CDR is a process whereby a company or an organization which is struggling with repayment of loans to
its creditors reaches out to them to negotiate. While performing such negotiations, the struggling
organization has the following options:
1. Conversion of Debt into Equity
2. Conversion of un-serviced interest to long term loan type
3. One-time settlement with the creditors under certain conditions
In case of Wockhardt Limited, it was under the threat of bankruptcy as it was unable to repay its loan,
the only option they had was go back and negotiate with their lenders. Another issue that Wockhardt
could potentially face is that they can be targeted by some other company for acquisition purposes.
Hence, in such cases, Corporate Debt Restructuring seems to be a better fit for Wockhardt as it would
ultimately protect the interest of stakeholders and shareholders of the company and also the lenders
and creditors. Hence, if done properly, could save Wockhardt.
Reserve Bank of India sponsored Corporate Debt Restructuring in 2002 whereby the main components
of CDR were:
1. CDR will remain to be a voluntary arrangement between a creditor and debtor or between
creditors under a certain agreement.
2. There would be legal mechanism under which CDR will be implemented and that was under ICA-
Inter Creditor Agreement.
3. The CDR mechanism to only apply on accounts for banks or organisations which have an
outstanding debt of 200Million INR or above
4. This mechanism to only apply on standard or substandard accounts with major priority given to
those struggling with non-performing assets
Corporate Debt Restructuring Structuring:
The corporate debt restructuring mechanism in India consists of 3 layers:
CDR Standing Forum - consisting of nominated persons from organizations or banks who then
participate in the Corporate Debt Restructuring. Their role is to guide and monitor the progress of
Corporate Debt Restructuring.
CDR Empowered Group – The CDR classifies cases under consideration under the following categories:
a. Class A- Borrowing Organizations affected by country’s or foreign macro-economic
conditions
b. Class B- Borrowing Organizations affected not only by its local or foreign macro-
economic conditions but do not possess enough resources and vision to support their
organization’s management system
c. Class C- Borrowing Organizations who went too ambitious in setting up their business
and kept diversifying themselves without really realizing if the diversification was
related or unrelated. The borrowing organizations also did not seek advice or took into
account lender’s interest while doing so.

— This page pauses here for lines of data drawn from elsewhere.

(* ===== verification/RouterLiquidity.v ===== *)
(** * Liquidity at the router (contracts/contracts/FluxSwapRouter.sol)

    Adding and removing liquidity, with and without the native coin, on the pairs of
    RouterContract.v; a missing pair is created by the factory.  As for swaps, tokens move
    exactly what they are asked to move or fail, and a pair holds exactly its reserves.  The
    variants with a permit are left out. *)

From S2P Require Import Prelude JsString Subgraph RouterContract.
Import Subgraph.PairContract.
Open Scope string_scope.
Open Scope Z_scope.
Open Scope flux_scope.

Definition quote (amountA reserveA reserveB : Z) : res string Z :=
  guard* 0 <? amountA or "FluxSwapRouter: INSUFFICIENT_AMOUNT" in
  guard* (0 <? reserveA) && (0 <? reserveB) or "FluxSwapRouter: INSUFFICIENT_LIQUIDITY" in
  let* product := u256 (amountA * reserveB) in
  udiv product reserveA.

(** [createPair] of the factory. *)
Definition pair_key (tokenA tokenB : address) : Z * Z := (Z.min tokenA tokenB, Z.max tokenA tokenB).

Definition createPair (tokenA tokenB : address) (ps : pairs) : res string pairs :=
  guard* negb (tokenA =? tokenB) or "FluxSwap: IDENTICAL_ADDRESSES" in
  guard* negb (Z.min tokenA tokenB =? 0) or "FluxSwap: ZERO_ADDRESS" in
  match ps !! pair_key tokenA tokenB with
  | Some _ => Throw "FluxSwap: PAIR_EXISTS"
  | None => Ok (<[pair_key tokenA tokenB := deployed]> ps)
  end.

(** ** The amounts of a deposit *)

(** The names the errors use for the two amounts: [A] and [B], or [TOKEN] and [ETH]. *)
Definition insufficient (name : string) : string := "FluxSwapRouter: INSUFFICIENT_" ++ name ++ "_AMOUNT".

Definition liquidity_amounts (nameA nameB : string) (amountADesired amountBDesired amountAMin amountBMin : Z)
    (reserveA reserveB : Z) : res string (Z * Z) :=
  if (reserveA =? 0) && (reserveB =? 0) then
    guard* amountAMin <=? amountADesired or insufficient nameA in
    guard* amountBMin <=? amountBDesired or insufficient nameB in
    Ok (amountADesired, amountBDesired)
  else
    let* amountBOptimal := quote amountADesired reserveA reserveB in
    if amountBOptimal <=? amountBDesired then
      guard* amountAMin <=? amountADesired or insufficient nameA in
      guard* amountBMin <=? amountBOptimal or insufficient nameB in
      Ok (amountADesired, amountBOptimal)
    else
      let* amountAOptimal := quote amountBDesired reserveB reserveA in
      guard* amountAOptimal <=? amountADesired or "Panic(0x01)" in
      guard* amountAMin <=? amountAOptimal or insufficient nameA in
      guard* amountBMin <=? amountBDesired or insufficient nameB in
      Ok (amountAOptimal, amountBDesired).

(** ** Calls *)

(** The chain of a call: the block and the tokens the sender pays with ([swap_env]), the
    sender, how much of a pair's shares it lets the router take, and the transfers the
    router makes itself, of a token or of the native coin. *)
Record liquidity_env := {
  le_swap :> swap_env;
  le_sender : address;
  le_pair_address : address * address -> address;
  le_allowance : address * address -> Z;
  le_transfer : address -> address -> Z -> res string unit;
  le_sendETH : address -> Z -> res string unit;
}.

Inductive liquidity_call :=
| AddLiquidity (tokenA tokenB : address) (amountADesired amountBDesired amountAMin amountBMin : Z)
    (to : address) (deadline : Z)
| AddLiquidityETH (value : Z) (token : address) (amountTokenDesired amountTokenMin amountETHMin : Z)
    (to : address) (deadline : Z)
| RemoveLiquidity (tokenA tokenB : address) (liquidity amountAMin amountBMin : Z) (to : address) (deadline : Z)
| RemoveLiquidityETH (token : address) (liquidity amountTokenMin amountETHMin : Z) (to : address) (deadline : Z).

(** What the call moved: in for a deposit, out for a withdrawal, with the shares. *)
Record liquidity_receipt := {
  lr_amountA : Z;
  lr_amountB : Z;
  lr_liquidity : Z;
  lr_pairs : pairs;
}.

(** The value of the last transfer in the logs of a mint. *)
Definition minted (evs : list pair_event) : Z :=
  foldl (fun liquidity ev => match ev with Transfer _ _ value => value | _ => liquidity end) 0 evs.

Section liquidity.
Variable e : liquidity_env.

(** The pair's [mint], after it was sent the two amounts. *)
Definition pair_mint (tokenA tokenB : address) (amountA amountB : Z) (to : address) (ps : pairs)
  : res string liquidity_receipt :=
  let* c := _getPairOrRevert tokenA tokenB ps in
  let first := tokenA =? Z.min tokenA tokenB in
  let amount0 := if first then amountA else amountB in
  let amount1 := if first then amountB else amountA in
  let* r := mint (se_bytes e (se_router e)) (se_bytes e to) (c_reserve0 c + amount0) (c_reserve1 c + amount1)
              (se_timestamp e) c in
  Ok {| lr_amountA := amountA; lr_amountB := amountB; lr_liquidity := minted (snd r);
        lr_pairs := <[pair_key tokenA tokenB := fst r]> ps |}.

Definition ensure_pair (tokenA tokenB : address) (ps : pairs) : res string pairs :=
  match ps !! pair_key tokenA tokenB with Some _ => Ok ps | None => createPair tokenA tokenB ps end.

Definition _addLiquidity (tokenA tokenB : address) (amountADesired amountBDesired amountAMin amountBMin : Z)
    (to : address) (ps : pairs) : res string liquidity_receipt :=
  let* ps := ensure_pair tokenA tokenB ps in
  let* r := _getReserves tokenA tokenB ps in
  let* amounts := liquidity_amounts "A" "B" amountADesired amountBDesired amountAMin amountBMin (fst r) (snd r) in
  let* _ := se_transferFrom e tokenA (fst amounts) in
  let* _ := se_transferFrom e tokenB (snd amounts) in
  pair_mint tokenA tokenB (fst amounts) (snd amounts) to ps.

(** The value that is not used goes back to the sender. *)
Definition _addLiquidityETH (value : Z) (token : address) (amountTokenDesired amountTokenMin amountETHMin : Z)
    (to : address) (ps : pairs) : res string liquidity_receipt :=
  let WETH := se_WETH e in
  let* ps := ensure_pair token WETH ps in
  let* r := _getReserves token WETH ps in
  let* amounts := liquidity_amounts "TOKEN" "ETH" amountTokenDesired value amountTokenMin amountETHMin
                    (fst r) (snd r) in
  let* _ := se_transferFrom e token (fst amounts) in
  let* receipt := pair_mint token WETH (fst amounts) (snd amounts) to ps in
  let* _ := if snd amounts <? value then le_sendETH e (le_sender e) (value - snd amounts) else Ok tt in
  Ok receipt.

(** The share of what the pair holds that [burn] pays for the shares it was sent. *)
Definition burn_amounts (self : Bytes) (c : PairContract.state) : res string (Z * Z) :=
  let liquidity := balanceOf self c in
  let* p0 := u256 (liquidity * c_reserve0 c) in let* amount0 := udiv p0 (lp_totalSupply c) in
  let* p1 := u256 (liquidity * c_reserve1 c) in let* amount1 := udiv p1 (lp_totalSupply c) in
  Ok (amount0, amount1).

(** [transferFrom] of the shares: the largest allowance is unlimited. *)
Definition lp_transferFrom (self : Bytes) (key : address * address) (liquidity : Z) (c : PairContract.state)
  : PairContract.effect :=
  guard* (le_allowance e key =? 2 ^ 256 - 1) || (liquidity <=? le_allowance e key) or "Panic(0x11)" in
  _transfer (se_bytes e (le_sender e)) self liquidity c.

Definition _removeLiquidity (tokenA tokenB : address) (liquidity amountAMin amountBMin : Z) (to : address)
    (ps : pairs) : res string liquidity_receipt :=
  let key := pair_key tokenA tokenB in
  match ps !! key with
  | None => Throw ""
  | Some c =>
    let self := se_bytes e (le_pair_address e key) in
    let* r1 := lp_transferFrom self key liquidity c in
    let c1 := fst r1 in
    let* amounts := burn_amounts self c1 in
    let* r2 := burn self (se_bytes e (se_router e)) (se_bytes e to) (c_reserve0 c1) (c_reserve1 c1)
                 (c_reserve0 c1 - fst amounts) (c_reserve1 c1 - snd amounts) (se_timestamp e) [] c1 in
    let* t := sortTokens tokenA tokenB in
    let first := tokenA =? fst t in
    let amountA := if first then fst amounts else snd amounts in
    let amountB := if first then snd amounts else fst amounts in
    guard* amountAMin <=? amountA or insufficient "A" in
    guard* amountBMin <=? amountB or insufficient "B" in
    Ok {| lr_amountA := amountA; lr_amountB := amountB; lr_liquidity := liquidity;
          lr_pairs := <[key := fst r2]> ps |}
  end.

Definition _removeLiquidityETH (token : address) (liquidity amountTokenMin amountETHMin : Z) (to : address)
    (ps : pairs) : res string liquidity_receipt :=
  let* r := _removeLiquidity token (se_WETH e) liquidity amountTokenMin amountETHMin (se_router e) ps in
  let* _ := le_transfer e token to (lr_amountA r) in
  let* _ := le_sendETH e to (lr_amountB r) in
  Ok r.

Definition exec_liquidity (k : liquidity_call) (ps : pairs) : res string liquidity_receipt :=
  match k with
  | AddLiquidity tokenA tokenB dA dB mA mB to deadline =>
    ensure e deadline (_addLiquidity tokenA tokenB dA dB mA mB to ps)
  | AddLiquidityETH value token dT mT mE to deadline =>
    ensure e deadline (_addLiquidityETH value token dT mT mE to ps)
  | RemoveLiquidity tokenA tokenB liquidity mA mB to deadline =>
    ensure e deadline (_removeLiquidity tokenA tokenB liquidity mA mB to ps)
  | RemoveLiquidityETH token liquidity mT mE to deadline =>
    ensure e deadline (_removeLiquidityETH token liquidity mT mE to ps)
  end.
End liquidity.

(** ** Deposits *)

Lemma quote_Ok x ra rb y :
  quote x ra rb = Ok y -> 0 < x /\ 0 < ra /\ 0 < rb /\ y = x * rb / ra.
Proof. unfold quote. intros H. router_inv H. by apply udiv_id in H as [_ ->]. Qed.

Lemma quote_bounds x ra rb y :
  quote x ra rb = Ok y -> 0 < x /\ 0 < ra /\ 0 < rb /\ 0 <= y /\ y * ra <= x * rb < (y + 1) * ra.
Proof.
  intros H. apply quote_Ok in H as (Hx & Ha & Hb & ->).
  assert (0 < x * rb) by nia. pose proof (Z.mul_div_le (x * rb) ra Ha).
  pose proof (Z.mul_succ_div_gt (x * rb) ra Ha). assert (0 <= x * rb / ra) by (apply Z.div_pos; lia). lia.
Qed.

Lemma quote_defined x ra rb :
  0 < x -> 0 < ra -> 0 < rb -> x * rb < 2 ^ 256 -> quote x ra rb = Ok (x * rb / ra).
Proof.
  intros Hx Ha Hb Hw. unfold quote, udiv.
  rewrite (proj2 (Z.ltb_lt 0 x)), (proj2 (Z.ltb_lt 0 ra)), (proj2 (Z.ltb_lt 0 rb)) by done. cbn [andb].
  rewrite u256_ok by nia. cbn [res_bind]. by rewrite (proj2 (Z.eqb_neq ra 0)) by lia.
Qed.

(** The amounts stay within what was asked for, one of them is all of it, and the assertion on
    the other never fails. *)
Lemma liquidity_amounts_bounds nA nB dA dB mA mB ra rb a b :
  liquidity_amounts nA nB dA dB mA mB ra rb = Ok (a, b) ->
  mA <= a <= dA /\ mB <= b <= dB /\ (a = dA \/ b = dB).
Proof.
  unfold liquidity_amounts. intros H. destruct ((ra =? 0) && (rb =? 0)).
  { router_inv H. injection H as <- <-. lia. }
  apply res_bind_Ok in H as (bo & Hb & H). destruct (Z.leb_spec bo dB); router_inv H; injection H as <- <-; lia.
Qed.

Lemma liquidity_amounts_assert nA nB dA dB mA mB ra rb :
  liquidity_amounts nA nB dA dB mA mB ra rb <> Throw "Panic(0x01)".
Proof.
  unfold liquidity_amounts, insufficient. destruct (_ && _).
  { destruct (mA <=? dA), (mB <=? dB); discriminate. }
  destruct (quote dA ra rb) as [bo|] eqn:Eb; cbn [res_bind].
  2: { unfold quote, u256, udiv in Eb. destruct (0 <? dA); [|by injection Eb as <-].
       destruct (_ && _); [|by injection Eb as <-]. destruct (_ && _) in Eb; [|by injection Eb as <-]. cbn in Eb.
       destruct (negb _); [done|]. by injection Eb as <-. }
  destruct (Z.leb_spec bo dB). { destruct (mA <=? dA), (mB <=? bo); discriminate. }
  destruct (quote dB rb ra) as [ao|] eqn:Ea; cbn [res_bind].
  2: { unfold quote, u256, udiv in Ea. destruct (0 <? dB); [|by injection Ea as <-].
       destruct (_ && _); [|by injection Ea as <-]. destruct (_ && _) in Ea; [|by injection Ea as <-]. cbn in Ea.
       destruct (negb _); [done|]. by injection Ea as <-. }
  apply quote_bounds in Ea as (_ & _ & _ & _ & Ha). apply quote_bounds in Eb as (_ & Hra & Hrb & _ & Hb).
  destruct (Z.leb_spec ao dA); [destruct (mA <=? ao), (mB <=? dB); discriminate|]. exfalso. nia.
Qed.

d. Class D- undisciplined financial borrowing companies
Corporate Debt Restructuring Cell: This CDR cell supports CDR Standing forum and CDR Empowered
Group to do their tasks and activities. Their job is to scrutinize all the information that both borrowers
and lenders give them. If CDR deems right, they can also prepare plan for the borrower under discussion
with the support of leads and outsiders.

Case of Wockhardt- Corporate Debt Restructuring:


As stated above, Corporate Debt Restructuring is a mechanism in which all lenders join together to
establish a deal which helps the borrower to achieve a balance. The options include increasing timeline
to return money or increasing interest rates etc. However, when CDR is put to action, it also limits
management power such that they are not able to take strategic, tactical or operational decisions for
the organizations.
Wockhardt should consider the following mechanism for implementation of CDR:
1. Split the interest rate into two parts: one of which to be paid on a month to month basis, and
the second one to convert into preference based share capital
2. Wockhardt will also request CDR to issue priority loan so that they are able to pay back to their
creditors, operationalize the business like normal and settle all the derivative losses that they
incurred within the course of such period.
3. As CDR suggests, Wockhardt should also consider divestment of non-related assets and come
out of non-core-business activities which will further help ease out cash.
4. CDR to not further allow any derivative transaction to limit itself from future losses.